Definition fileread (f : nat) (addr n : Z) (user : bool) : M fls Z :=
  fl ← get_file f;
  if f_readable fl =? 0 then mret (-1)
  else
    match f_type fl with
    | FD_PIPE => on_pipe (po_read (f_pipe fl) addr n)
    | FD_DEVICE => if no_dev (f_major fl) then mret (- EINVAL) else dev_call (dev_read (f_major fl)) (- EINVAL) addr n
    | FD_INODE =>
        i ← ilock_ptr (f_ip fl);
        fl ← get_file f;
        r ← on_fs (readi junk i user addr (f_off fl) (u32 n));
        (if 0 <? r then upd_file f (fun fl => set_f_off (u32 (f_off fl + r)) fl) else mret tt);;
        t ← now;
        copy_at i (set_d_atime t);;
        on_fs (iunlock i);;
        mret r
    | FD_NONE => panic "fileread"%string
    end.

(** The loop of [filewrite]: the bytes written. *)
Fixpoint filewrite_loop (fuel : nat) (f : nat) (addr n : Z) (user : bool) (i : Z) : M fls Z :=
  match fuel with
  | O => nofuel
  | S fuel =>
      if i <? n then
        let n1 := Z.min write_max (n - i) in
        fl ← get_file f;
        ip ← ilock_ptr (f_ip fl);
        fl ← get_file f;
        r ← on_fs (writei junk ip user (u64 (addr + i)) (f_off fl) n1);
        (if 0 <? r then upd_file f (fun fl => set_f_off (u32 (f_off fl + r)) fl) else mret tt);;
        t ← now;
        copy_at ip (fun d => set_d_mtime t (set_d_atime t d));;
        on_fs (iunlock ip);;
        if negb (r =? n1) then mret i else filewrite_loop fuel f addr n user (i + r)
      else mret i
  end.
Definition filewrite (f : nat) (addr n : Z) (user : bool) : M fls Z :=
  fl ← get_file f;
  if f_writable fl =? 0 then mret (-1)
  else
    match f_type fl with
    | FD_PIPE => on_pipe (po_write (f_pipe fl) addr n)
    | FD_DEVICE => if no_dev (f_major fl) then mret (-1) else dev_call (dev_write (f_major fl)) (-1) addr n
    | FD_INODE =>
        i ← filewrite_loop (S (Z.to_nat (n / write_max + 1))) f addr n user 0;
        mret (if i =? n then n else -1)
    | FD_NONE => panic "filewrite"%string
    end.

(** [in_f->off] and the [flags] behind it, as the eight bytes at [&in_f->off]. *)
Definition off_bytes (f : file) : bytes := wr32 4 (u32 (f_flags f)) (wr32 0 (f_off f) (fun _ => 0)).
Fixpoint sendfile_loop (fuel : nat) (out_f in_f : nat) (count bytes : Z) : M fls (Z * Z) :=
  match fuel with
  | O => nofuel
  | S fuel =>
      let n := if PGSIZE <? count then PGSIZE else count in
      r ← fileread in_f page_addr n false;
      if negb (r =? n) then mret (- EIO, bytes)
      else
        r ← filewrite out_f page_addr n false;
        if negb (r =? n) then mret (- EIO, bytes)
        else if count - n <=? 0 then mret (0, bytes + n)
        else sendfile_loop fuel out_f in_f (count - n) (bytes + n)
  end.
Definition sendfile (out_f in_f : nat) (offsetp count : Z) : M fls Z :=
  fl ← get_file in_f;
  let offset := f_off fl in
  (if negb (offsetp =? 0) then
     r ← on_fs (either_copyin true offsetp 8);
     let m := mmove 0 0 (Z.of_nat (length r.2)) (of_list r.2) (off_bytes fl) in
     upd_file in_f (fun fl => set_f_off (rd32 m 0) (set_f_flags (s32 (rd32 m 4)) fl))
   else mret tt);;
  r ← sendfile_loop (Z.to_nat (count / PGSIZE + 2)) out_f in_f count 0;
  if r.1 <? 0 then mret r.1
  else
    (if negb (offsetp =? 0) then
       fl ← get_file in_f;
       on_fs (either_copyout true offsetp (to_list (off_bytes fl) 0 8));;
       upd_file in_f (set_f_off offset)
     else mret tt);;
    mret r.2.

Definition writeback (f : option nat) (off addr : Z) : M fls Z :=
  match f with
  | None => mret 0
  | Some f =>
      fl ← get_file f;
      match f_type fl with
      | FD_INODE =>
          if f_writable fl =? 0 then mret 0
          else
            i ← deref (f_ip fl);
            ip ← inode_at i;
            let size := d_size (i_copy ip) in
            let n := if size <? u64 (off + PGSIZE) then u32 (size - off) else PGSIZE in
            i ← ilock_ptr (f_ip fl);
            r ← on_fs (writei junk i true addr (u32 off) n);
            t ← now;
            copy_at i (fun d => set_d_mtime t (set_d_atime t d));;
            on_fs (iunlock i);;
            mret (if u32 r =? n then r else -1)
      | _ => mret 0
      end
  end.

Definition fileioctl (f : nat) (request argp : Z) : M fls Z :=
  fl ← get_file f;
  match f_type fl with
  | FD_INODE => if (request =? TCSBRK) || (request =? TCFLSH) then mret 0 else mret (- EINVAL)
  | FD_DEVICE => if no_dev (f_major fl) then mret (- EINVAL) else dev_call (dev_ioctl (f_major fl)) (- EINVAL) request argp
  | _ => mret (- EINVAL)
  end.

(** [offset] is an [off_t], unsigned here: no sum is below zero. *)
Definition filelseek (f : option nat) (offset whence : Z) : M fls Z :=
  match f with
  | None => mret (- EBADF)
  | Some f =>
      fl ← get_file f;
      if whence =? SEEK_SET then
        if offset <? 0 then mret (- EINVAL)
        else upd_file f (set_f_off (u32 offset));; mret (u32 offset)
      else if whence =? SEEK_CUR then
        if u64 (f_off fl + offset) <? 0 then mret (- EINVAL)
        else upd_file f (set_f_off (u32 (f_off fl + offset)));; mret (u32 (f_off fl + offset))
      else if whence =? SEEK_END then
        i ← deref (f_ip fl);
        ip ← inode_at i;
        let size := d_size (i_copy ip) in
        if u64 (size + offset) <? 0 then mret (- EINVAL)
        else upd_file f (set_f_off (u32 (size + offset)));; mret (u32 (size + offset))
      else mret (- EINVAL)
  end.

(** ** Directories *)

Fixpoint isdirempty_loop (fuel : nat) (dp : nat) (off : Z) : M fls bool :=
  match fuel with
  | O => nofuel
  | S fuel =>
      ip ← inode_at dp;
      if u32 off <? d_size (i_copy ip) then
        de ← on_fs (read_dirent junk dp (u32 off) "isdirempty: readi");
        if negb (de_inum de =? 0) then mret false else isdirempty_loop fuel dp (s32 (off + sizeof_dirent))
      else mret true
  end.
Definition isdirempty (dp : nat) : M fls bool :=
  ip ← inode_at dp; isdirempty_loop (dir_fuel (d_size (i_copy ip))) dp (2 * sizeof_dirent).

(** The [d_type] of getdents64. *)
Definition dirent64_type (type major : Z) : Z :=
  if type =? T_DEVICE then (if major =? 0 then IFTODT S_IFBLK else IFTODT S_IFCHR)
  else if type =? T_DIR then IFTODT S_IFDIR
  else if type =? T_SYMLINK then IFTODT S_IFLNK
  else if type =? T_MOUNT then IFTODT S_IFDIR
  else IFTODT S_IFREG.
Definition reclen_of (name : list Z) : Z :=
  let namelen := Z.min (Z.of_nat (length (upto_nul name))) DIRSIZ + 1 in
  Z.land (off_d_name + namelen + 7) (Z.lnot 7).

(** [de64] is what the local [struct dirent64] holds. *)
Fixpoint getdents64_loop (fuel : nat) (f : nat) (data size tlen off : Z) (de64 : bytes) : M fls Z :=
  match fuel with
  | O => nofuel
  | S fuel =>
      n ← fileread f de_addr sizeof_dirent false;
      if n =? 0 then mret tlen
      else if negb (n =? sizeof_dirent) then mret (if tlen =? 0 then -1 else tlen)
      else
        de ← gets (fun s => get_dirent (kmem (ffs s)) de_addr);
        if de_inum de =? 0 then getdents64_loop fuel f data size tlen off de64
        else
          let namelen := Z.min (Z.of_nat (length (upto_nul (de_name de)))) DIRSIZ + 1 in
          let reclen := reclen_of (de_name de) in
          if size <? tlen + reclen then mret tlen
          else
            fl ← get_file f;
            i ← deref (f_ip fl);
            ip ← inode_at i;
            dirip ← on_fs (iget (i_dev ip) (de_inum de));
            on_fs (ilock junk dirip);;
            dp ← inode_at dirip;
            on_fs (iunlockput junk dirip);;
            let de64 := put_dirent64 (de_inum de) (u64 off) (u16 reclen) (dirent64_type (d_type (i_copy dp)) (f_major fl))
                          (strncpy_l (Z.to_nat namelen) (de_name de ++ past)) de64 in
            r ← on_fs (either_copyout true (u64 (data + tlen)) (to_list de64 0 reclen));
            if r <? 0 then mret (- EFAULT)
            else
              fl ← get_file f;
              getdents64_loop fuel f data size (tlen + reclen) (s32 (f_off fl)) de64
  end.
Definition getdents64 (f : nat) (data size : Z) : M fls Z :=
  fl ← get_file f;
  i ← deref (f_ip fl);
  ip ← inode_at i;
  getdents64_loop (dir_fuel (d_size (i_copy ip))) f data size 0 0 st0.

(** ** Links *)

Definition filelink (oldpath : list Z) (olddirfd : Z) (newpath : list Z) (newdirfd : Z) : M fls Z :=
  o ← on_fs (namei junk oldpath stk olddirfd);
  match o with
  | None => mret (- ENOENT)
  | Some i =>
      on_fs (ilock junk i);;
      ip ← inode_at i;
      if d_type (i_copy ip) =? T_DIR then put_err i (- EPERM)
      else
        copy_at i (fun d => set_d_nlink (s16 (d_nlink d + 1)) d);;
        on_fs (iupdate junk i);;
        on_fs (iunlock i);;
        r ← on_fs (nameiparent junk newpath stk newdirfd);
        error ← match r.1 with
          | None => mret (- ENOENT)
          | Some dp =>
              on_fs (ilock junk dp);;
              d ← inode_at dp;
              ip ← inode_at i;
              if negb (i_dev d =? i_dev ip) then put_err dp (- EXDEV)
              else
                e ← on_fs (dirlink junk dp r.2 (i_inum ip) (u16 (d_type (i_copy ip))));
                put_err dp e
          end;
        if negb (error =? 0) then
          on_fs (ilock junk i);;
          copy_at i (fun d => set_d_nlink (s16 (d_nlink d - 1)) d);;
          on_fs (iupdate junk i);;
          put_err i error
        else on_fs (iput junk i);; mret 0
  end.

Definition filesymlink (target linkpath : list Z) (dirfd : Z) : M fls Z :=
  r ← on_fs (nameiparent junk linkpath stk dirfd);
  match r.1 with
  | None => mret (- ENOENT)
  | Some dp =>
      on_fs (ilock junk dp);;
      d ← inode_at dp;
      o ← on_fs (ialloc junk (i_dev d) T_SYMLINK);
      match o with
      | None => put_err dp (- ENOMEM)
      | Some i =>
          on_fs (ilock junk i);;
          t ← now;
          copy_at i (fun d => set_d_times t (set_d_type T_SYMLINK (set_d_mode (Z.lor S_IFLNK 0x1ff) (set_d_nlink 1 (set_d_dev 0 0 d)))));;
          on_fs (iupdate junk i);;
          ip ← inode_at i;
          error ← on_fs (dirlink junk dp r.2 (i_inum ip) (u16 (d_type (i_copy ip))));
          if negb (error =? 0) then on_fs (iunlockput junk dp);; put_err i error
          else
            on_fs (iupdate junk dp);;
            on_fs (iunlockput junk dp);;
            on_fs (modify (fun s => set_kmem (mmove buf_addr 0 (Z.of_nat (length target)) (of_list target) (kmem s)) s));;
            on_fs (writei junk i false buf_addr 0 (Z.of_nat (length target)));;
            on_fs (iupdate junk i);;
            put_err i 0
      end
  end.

━━━━━━━━

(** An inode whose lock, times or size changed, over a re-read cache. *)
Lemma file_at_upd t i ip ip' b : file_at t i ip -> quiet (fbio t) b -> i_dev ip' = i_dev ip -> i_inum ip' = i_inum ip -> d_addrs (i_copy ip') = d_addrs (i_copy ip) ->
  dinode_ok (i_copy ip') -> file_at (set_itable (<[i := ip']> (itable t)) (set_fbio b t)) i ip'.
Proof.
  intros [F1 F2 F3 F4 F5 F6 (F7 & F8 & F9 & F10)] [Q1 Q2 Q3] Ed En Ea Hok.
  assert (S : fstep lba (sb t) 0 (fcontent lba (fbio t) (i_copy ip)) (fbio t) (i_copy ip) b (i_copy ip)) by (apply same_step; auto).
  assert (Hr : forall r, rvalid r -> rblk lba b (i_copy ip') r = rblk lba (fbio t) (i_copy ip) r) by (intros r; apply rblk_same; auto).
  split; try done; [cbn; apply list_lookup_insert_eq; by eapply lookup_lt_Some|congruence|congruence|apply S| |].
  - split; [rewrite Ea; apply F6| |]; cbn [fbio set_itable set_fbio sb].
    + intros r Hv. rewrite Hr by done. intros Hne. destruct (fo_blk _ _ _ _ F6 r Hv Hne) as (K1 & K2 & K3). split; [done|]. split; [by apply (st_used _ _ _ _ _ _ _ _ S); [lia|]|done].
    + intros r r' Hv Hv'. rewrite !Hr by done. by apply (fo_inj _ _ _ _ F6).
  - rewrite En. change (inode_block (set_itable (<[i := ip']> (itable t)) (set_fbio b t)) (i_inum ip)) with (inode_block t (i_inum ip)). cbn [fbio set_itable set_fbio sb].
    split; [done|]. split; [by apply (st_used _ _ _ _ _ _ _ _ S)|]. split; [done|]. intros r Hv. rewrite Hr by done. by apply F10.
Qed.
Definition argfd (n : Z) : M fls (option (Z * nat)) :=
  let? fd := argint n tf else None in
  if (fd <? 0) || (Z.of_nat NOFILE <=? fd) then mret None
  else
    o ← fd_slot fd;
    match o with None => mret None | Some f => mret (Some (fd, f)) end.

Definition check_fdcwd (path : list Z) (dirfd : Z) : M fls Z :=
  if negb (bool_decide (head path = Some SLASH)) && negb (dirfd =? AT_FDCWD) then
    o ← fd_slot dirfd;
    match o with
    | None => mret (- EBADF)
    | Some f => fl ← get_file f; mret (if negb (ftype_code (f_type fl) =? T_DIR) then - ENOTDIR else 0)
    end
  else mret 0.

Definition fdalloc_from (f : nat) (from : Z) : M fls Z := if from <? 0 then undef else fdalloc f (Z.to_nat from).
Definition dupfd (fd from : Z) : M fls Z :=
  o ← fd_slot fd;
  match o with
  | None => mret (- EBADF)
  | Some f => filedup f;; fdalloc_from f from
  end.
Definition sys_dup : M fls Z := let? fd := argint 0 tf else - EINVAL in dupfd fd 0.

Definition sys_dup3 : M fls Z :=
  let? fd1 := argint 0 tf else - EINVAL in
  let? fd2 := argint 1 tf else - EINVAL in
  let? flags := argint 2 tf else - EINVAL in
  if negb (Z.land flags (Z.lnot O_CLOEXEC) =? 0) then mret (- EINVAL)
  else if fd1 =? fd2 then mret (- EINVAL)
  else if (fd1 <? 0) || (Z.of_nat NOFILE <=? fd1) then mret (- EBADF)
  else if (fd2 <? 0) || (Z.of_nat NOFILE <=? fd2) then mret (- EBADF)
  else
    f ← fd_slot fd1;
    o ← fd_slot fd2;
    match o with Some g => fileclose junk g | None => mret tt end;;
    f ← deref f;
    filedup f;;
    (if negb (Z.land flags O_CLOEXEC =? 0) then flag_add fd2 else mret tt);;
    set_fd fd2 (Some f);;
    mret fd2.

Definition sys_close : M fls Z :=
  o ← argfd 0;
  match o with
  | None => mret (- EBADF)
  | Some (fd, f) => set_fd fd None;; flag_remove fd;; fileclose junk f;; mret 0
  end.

━━━━━━━━

__Assignment__. Among the lines above, please count those that contain the string "iunlockput" and write the number by itself.

__Reply__. 3